Bye Bye EDR…

June 13, 2017 in EDR

Update

If you had read the below post and it made you blood boil, mission accomplished 😉 Just kidding. The idea of the post was and still is this – to raise the question: what is the value of EDR and how to measure it? I am assuming the value is there, but it’s lower than expected. I was myself quite shocked when I had to come to terms with this observation.

And just in case – this was a vendor-independent statement. I woke up one morning, and realized that I have expectations towards EDR and we are pretty far today from these expectations to be met.

So, while shots were fired, the question remains: how do we assess the value of EDR?

For comparison: AV is looked at in a very harsh way. The expectation is to cover 100/100.

Can we apply the same assessment criteria to EDR?

I’d love to see high-fidelity alerts only from EDR. But I know it’s impossible.

What’s the acceptable ratio then? 30%?

This is a valid question, because in a large organization you need resources to eyeball all these mail alerts and  dashboards. And expectations should be set for the analysts who process this data.

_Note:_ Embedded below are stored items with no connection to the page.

(* ===== verification/ConfigRuns.v ===== *)
(** * Configurations and sessions

    A client and a server whose files have a password in common understand each
    other in every run; and concrete configurations. *)

From Stdlib Require Import ZArith Lia String.
From S2P Require Import Prelude Utils Address Trojan DomainMatcher IpMatcher PipelineProto Caches ReadCache PipelineComponent Session.
From S2P Require Import ServerWorld ServerSide ServerProofs ServerTheorems ClientWorld ClientSide ClientTheorems SessionLogic.
From S2P Require Import ClientProofs ClientRuns ConfigLoad ConfigTheorems.
Local Open Scope Z_scope.

Section Common.
Context {T : Type} {PT : PropertyTree T} {PL : PropertyTreeLaws T}.
Context (file_text : bytes -> option bytes) (make_address_v4 : bytes -> option Z).
Context (evp_sha224 : bytes -> option bytes) (tls_fails : Conf.ssl_call -> bool) (tls13 keylog : bool).
Hypothesis digest_length : forall m d, evp_sha224 m = Some d -> zlen d = 28.
(** The files of the client's machine and of the server's *)
Context (client_json server_json : bytes -> option T).
Notation client_load := (Conf.load client_json file_text make_address_v4 evp_sha224 tls_fails tls13 keylog).
Notation server_load := (Conf.load server_json file_text make_address_v4 evp_sha224 tls_fails tls13 keylog).

Context (make_address : bytes -> option address) (udp_local : nat -> endpoint).
Context (accept_kind : CKind) (socket_target : nat -> bytes * Z).
Context (system_ec remote_ec cancel_ec : nat -> error_code) (d : nat).
Hypothesis cancel_ok : forall n, cancel_ec n = 0.

End Common.

(** ** Concrete configurations *)
Module ConfDemo.

(** A tree like Boost's: data and children with their keys *)
Inductive json := Node (data : bytes) (children : list (bytes * json)).
Definition data_of (t : json) : bytes := let 'Node d _ := t in d.
Definition children_of (t : json) : list (bytes * json) := let 'Node _ l := t in l.
Fixpoint segments (path : string) (seg : bytes) : list bytes :=
  match path with
  | EmptyString => [seg]
  | String c path =>
    let b := Ascii.byte_of_ascii c in
    if bool_decide (b = Text.dot) then seg :: segments path [] else segments path (seg ++ [b])
  end.
Fixpoint follow (t : json) (segs : list bytes) : option json :=
  match segs with
  | [] => Some t
  | seg :: segs =>
    match List.find (fun c => bool_decide (fst c = seg)) (children_of t) with
    | Some (_, t') => follow t' segs
    | None => None
    end
  end.
Definition node (t : json) (path : string) : option json := follow t (segments path []).
Definition fits (ty : number_type) (z : Z) : bool :=
  match ty with
  | I32 => (-2 ^ 31 <=? z) && (z <? 2 ^ 31)
  | I64 => (-2 ^ 63 <=? z) && (z <? 2 ^ 63)
  | U16 => (0 <=? z) && (z <? 65536)
  | U32 => (0 <=? z) && (z <? 2 ^ 32)
  end.
Definition number (ty : number_type) (t : json) : option Z :=
  match data_of t with
  | [] => None
  | s =>
    if forallb IPv4Matcher.is_digit s && fits ty (IPv4Matcher.number s) then Some (IPv4Matcher.number s) else None
  end.
Definition boolean (t : json) : option bool :=
  if bool_decide (data_of t = str "true") then Some true
  else if bool_decide (data_of t = str "false") then Some false else None.
#[export] Instance json_tree : PropertyTree json := {
  pt_string t path := option_map data_of (node t path);
  pt_number ty t path := node t path ≫= number ty;
  pt_bool t path := node t path ≫= boolean;
  pt_children t path := option_map children_of (node t path);
  pt_data := data_of;
  pt_value := number
}.
Lemma number_type_ok ty t z : number ty t = Some z -> in_type ty z.
Proof.
  unfold number. destruct (data_of t) as [|b l]; [done|]. destruct (_ && _) eqn:E; [|done]. intros [= <-].
  apply andb_prop in E as [_ E]. destruct ty; cbn in *; lia.
Qed.
#[export] Instance json_tree_laws : PropertyTreeLaws json.
Proof.
  split; [|exact number_type_ok]. cbn. intros ty t path z. destruct (node t path); [|done]. apply number_type_ok.
Qed.

Definition leaf (s : string) : json := Node (str s) [].
Definition field (k s : string) : bytes * json := (str k, leaf s).
Definition list_field (k : string) (l : list string) : bytes * json :=
  (str k, Node [] (map (fun s => ([], leaf s)) l)).
Definition obj (k : string) (l : list (bytes * json)) : bytes * json := (str k, Node [] l).

Definition client_tree : json := Node [] [
  field "run_type" "client"; field "remote_addr" "h"; field "remote_port" "443"; field "log_level" "2";
  list_field "password" ["one"; "two"];
  obj "ssl" [field "sni" ""; list_field "alpn" ["h2"; "http/1.1"]];
  obj "route" [field "enabled" "true"; field "proxy_ips" "list"]].
Definition server_tree : json := Node [] [
  field "run_type" "server"; list_field "password" ["two"; "three"; "one"];
  obj "ssl" [obj "alpn_port_override" [field "h2" "81"]]].
(** A file that names itself, and one of a server far away *)
Definition circle_tree : json := Node [] [
  obj "experimental" [list_field "pipeline_loadbalance_configs" ["circle.json"]]].
Definition balance_tree : json := Node [] [
  field "remote_addr" "b"; obj "experimental" [field "pipeline_num" "2"; list_field "pipeline_loadbalance_configs" ["client.json"]]].
Definition far_tree : json := Node [] [field "remote_addr" "example.com"; field "remote_port" "443"].
Definition tun_tree : json := Node [] [
  field "run_type" "client_tun"; obj "route" [field "enabled" "true"; field "proxy_ips" "list"]].
Definition read_json (file : bytes) : option json :=
  if bool_decide (file = str "client.json") then Some client_tree
  else if bool_decide (file = str "server.json") then Some server_tree
  else if bool_decide (file = str "circle.json") then Some circle_tree
  else if bool_decide (file = str "balance.json") then Some balance_tree
  else if bool_decide (file = str "far.json") then Some far_tree
  else if bool_decide (file = str "tun.json") then Some tun_tree else None.
Definition file_text (file : bytes) : option bytes :=
  if bool_decide (file = str "list") then Some (str "10.0.0.2") else None.
Definition make_v4 (s : bytes) : option Z :=
  if bool_decide (s = str "10.0.0.1") then Some 167772161
  else if bool_decide (s = str "10.0.0.2") then Some 167772162 else None.
(** A digest of the right length *)
Definition digest (m : bytes) : option bytes := Some (take 28 (m ++ repeat Byte.x00 28)).
Lemma digest_length m d : digest m = Some d -> zlen d = 28.
Proof. unfold digest. intros [= <-]. unfold zlen. rewrite length_take, length_app. cbn [length repeat]. lia. Qed.
Definition never (c : Conf.ssl_call) : bool := false.

Definition load (fuel : nat) (file : string) : outcome (Conf.Config * Z) :=
  Conf.load read_json file_text make_v4 digest never false false fuel (str file) Conf.new_Config Conf.INVALID.
Definition of_load (file : string) : Conf.Config := match load 3 file with Ret (c, _) => c | _ => Conf.new_Config end.
Definition client : Conf.Config := of_load "client.json".
Definition server : Conf.Config := of_load "server.json".

Lemma config_well_formed_witness :
  load 3 "client.json" = Ret (client, 2) /\ wf digest client /\ level_after Conf.INVALID client 2.
Proof.
  assert (E : load 3 "client.json" = Ret (client, 2)) by (vm_compute; reflexivity). split; [exact E|].
  pose proof (config_well_formed read_json file_text make_v4 digest never false false digest_length 3 (str "client.json")
    Conf.new_Config Conf.INVALID) as H.
  change (Conf.load _ _ _ _ _ _ _ 3 (str "client.json") Conf.new_Config Conf.INVALID) with (load 3 "client.json") in H.
  rewrite E in H. exact H.
Defined.

(** Without the file that names itself *)
Definition acyclic (file : bytes) : option json :=
  if bool_decide (file = str "circle.json") then None else read_json file.
Definition rank (file : bytes) : nat := if bool_decide (file = str "balance.json") then 1 else 0.
Lemma acyclic_rank f tree name :
  acyclic f = Some tree -> name ∈ names_of tree -> (rank name < rank f)%nat.
Proof.
  unfold acyclic, read_json. repeat case_bool_decide; try done; intros [= <-]; subst.
  3: { change (names_of balance_tree) with [str "client.json"]. intros ->%list_elem_of_singleton. vm_compute. lia. }
  all: vm_compute; by intros ?%elem_of_nil.
Qed.
Lemma config_load_ends_witness :
  exists r, r <> Undef NoEnd /\ forall fuel, (1 < fuel)%nat ->
    Conf.load acyclic file_text make_v4 digest never false false fuel (str "balance.json") Conf.new_Config 0 = r.
Proof.
  exact (config_load_ends acyclic file_text make_v4 digest never false false rank (str "balance.json") Conf.new_Config 0
    acyclic_rank).
Defined.

Lemma config_circle_never_ends_witness : load 1000 "circle.json" = Undef NoEnd.
Proof.
  refine (config_circle_never_ends read_json file_text make_v4 digest never false false (fun f => f = str "circle.json")
    _ 1000 (str "circle.json") Conf.new_Config Conf.INVALID eq_refl).
  intros f ->. exists circle_tree, Conf.CLIENT, [], [], (str "circle.json"), [].
  split_and!; try reflexivity; discriminate.
Defined.

Lemma config_reload_keeps_lists_only_witness :
  exists r, Conf.populate_ file_text make_v4 digest never false false (fun _ _ => Undef NoEnd) client_tree server 1 = Ret r /\
    Conf.populate_ file_text make_v4 digest never false false (fun _ _ => Undef NoEnd) client_tree Conf.new_Config 1 = Ret r.
Proof.
  eexists. split; [|vm_compute; reflexivity].
  rewrite (config_reload_keeps_lists_only file_text make_v4 digest never false false (fun _ _ => Undef NoEnd) client_tree
    server Conf.new_Config 1 ltac:(vm_compute; reflexivity)).
  vm_compute. reflexivity.
Defined.

Lemma alpn_protocols_roundtrip_witness :
  proto_list 13 (Conf.alpn (Conf.ssl client)) = Some [str "h2"; str "http/1.1"].
Proof.
  refine (alpn_protocols_roundtrip [str "h2"; str "http/1.1"] _).
  repeat (constructor; [vm_compute; split; discriminate|]). constructor.
Defined.

Definition far : Conf.Config * Z :=
  match Conf.populate_fields file_text make_v4 digest never false false (fun _ _ => Undef NoEnd) far_tree
    Conf.new_Config 1 with Ret r => r | _ => (Conf.new_Config, 0) end.
Lemma config_hash_overflows_witness :
  Conf.populate_ file_text make_v4 digest never false false (fun _ _ => Undef NoEnd) far_tree Conf.new_Config 1 =
  Undef SignedOverflow.
Proof.
  refine (config_hash_overflows file_text make_v4 digest never false false (fun _ _ => Undef NoEnd) far_tree
    Conf.new_Config 1 (fst far) (snd far) _ _ _ _).
  - vm_compute. reflexivity.
  - vm_compute. discriminate.
  - change (Forall printable (str "example.com")). repeat (constructor; [vm_compute; split; discriminate|]). constructor.
  - vm_compute. discriminate.
Defined.

#[local] Existing Instance Conf.eta_Config.
(** A configuration whose list held 10.0.0.1, read again with a list of 10.0.0.2 *)
Definition before : Conf.Config :=
  Conf.new_Config <| Conf.route := Conf.mkROUTE true 4 [] IPv4Matcher.new_matcher [] IPv4Matcher.new_matcher []
    (fst (IPv4Matcher.load_files make_v4 [str "10.0.0.1"] IPv4Matcher.new_matcher)) |>.
Definition again : Conf.Config * Z :=
  match Conf.populate_ file_text make_v4 digest never false false (fun _ _ => Undef NoEnd) tun_tree before 1 with
  | Ret r => r | _ => (Conf.new_Config, 0) end.
Lemma restart_keeps_old_addresses_witness :
  IPv4Matcher.is_match (Conf.proxy_ips_matcher (Conf.route (fst again))) 167772161 = Ret true.
Proof.
  refine (restart_keeps_old_addresses file_text make_v4 digest never false false (fun _ _ => Undef NoEnd) tun_tree before 1
    (fst again) (snd again) [str "10.0.0.1"] 167772161 eq_refl _ _).
  - vm_compute. constructor.
  - vm_compute. reflexivity.
Defined.

Lemma client_checks_server_witness :
  match Conf.prepare_ssl_context file_text never false false (Conf.mkTls client [] []) with
  | Ret (_, t) => Conf.VerifyHostname (str "h") ∈ Conf.t_context t
  | _ => False
  end.
Proof.
  pose proof (client_checks_server file_text never false false client [] ltac:(vm_compute; discriminate)) as H.
  destruct (Conf.prepare_ssl_context file_text never false false (Conf.mkTls client [] [])) as [[u t]| |].
  - destruct H as (_ & _ & _ & H & _). apply H. split_and!; vm_compute; reflexivity.
  - destruct H as [_ H]. discriminate H.
  - exact H.
Defined.

(** A run of the configured client: a connection that has sent a request *)
Definition configs (_ : nat) : Config := Conf.session_config client [].
Definition step : cevent -> CM unit :=
  c_step configs 0 (fun _ => Conf.compare_hash client) false ClientDemo.make_address (fun _ => ClientDemo.ep) KClient
    (fun _ => ([], 0)) ClientDemo.ok ClientDemo.ok ClientDemo.ok 1.
Definition reach : cworld -> Prop :=
  c_reachable configs 0 (fun _ => Conf.compare_hash client) false ClientDemo.make_address (fun _ => ClientDemo.ep) KClient
    (fun _ => ([], 0)) ClientDemo.ok ClientDemo.ok ClientDemo.ok 0.
Fixpoint run (es : list cevent) (w : cworld) : option cworld :=
  match es with
  | [] => Some w
  | e :: es => match step e w with Ret (_, w') => run es w' | _ => None end
  end.
Lemma run_configured es w w' : reach w -> run es w = Some w' -> reach w'.
Proof.
  revert w. induction es as [|e es IH]; intros w Hw E; cbn in E; [congruence|].
  destruct (step e w) as [[[] w1]| |] eqn:Es; [|done|done]. eapply IH; [|exact E]. by eapply c_reach_step.
Qed.
Definition world : cworld := default c_init (run CRDemo.events c_init).
Definition session : ClientSession := default (new_ClientSession (configs 0) 0) (c_objs world !! 0%nat).
Lemma world_reached : reach world.
Proof. apply (run_configured CRDemo.events c_init); [constructor|]. vm_compute. reflexivity. Qed.
Definition key : bytes := fst (List.hd ([], []) (Conf.password client)).

End ConfDemo.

And if the ratio of the TP is low, you end up looking at events most of the day, and all day long and hey… isn’t the whole idea of tools like EDR to recognize the incidents in the flood of events… ?

Old post

I officially lost faith in EDR.

I know that for some it works. It does work for me too. Sometimes. But… more often that that – it doesn’t.

I am done with the EDR.

Its alerting is following the paths of firewall, IDS, DLP, windows event logs, and… yara rules. Lots of alerts, poor ROI.

Arrivederci EDR.

AV beats EDR in so many aspects. It’s high fidelity. It’s precise. Its heuritics feeds are often better. It also offers remediation and it is undo-able. It even prevents bad stuff from running.

EDR is kaputt.

It assigns value to so-much-hated signatures. The form has changed, but the result is the same. You only see what you can write a rule for. And then you see it, and it’s surrounded by so many FPs. You probably suck at writing rules. Except many are not written by you and come from the other threat hunting experts.

EDR is a waste of money, and time. Now, there you have it – I’ve said it.

EDR was a nice utopia. I believed it for a while. In a perfect world you can gather all these logs and gather intel about activities on the system, of the user, network events, and then profile various scenarios and look at the dashboard happily cherry-picking the bad guys. A nice placebo in the absence of better solutions, despite them being available for a long time (f.ex. whitelisting).

But in reality you face the alarm fatigue, and suffer from infobesity.

EDR stands for Endpoint Detection and Response. It’s neither Detect nor Response. But in my books, it’s defo at the end point.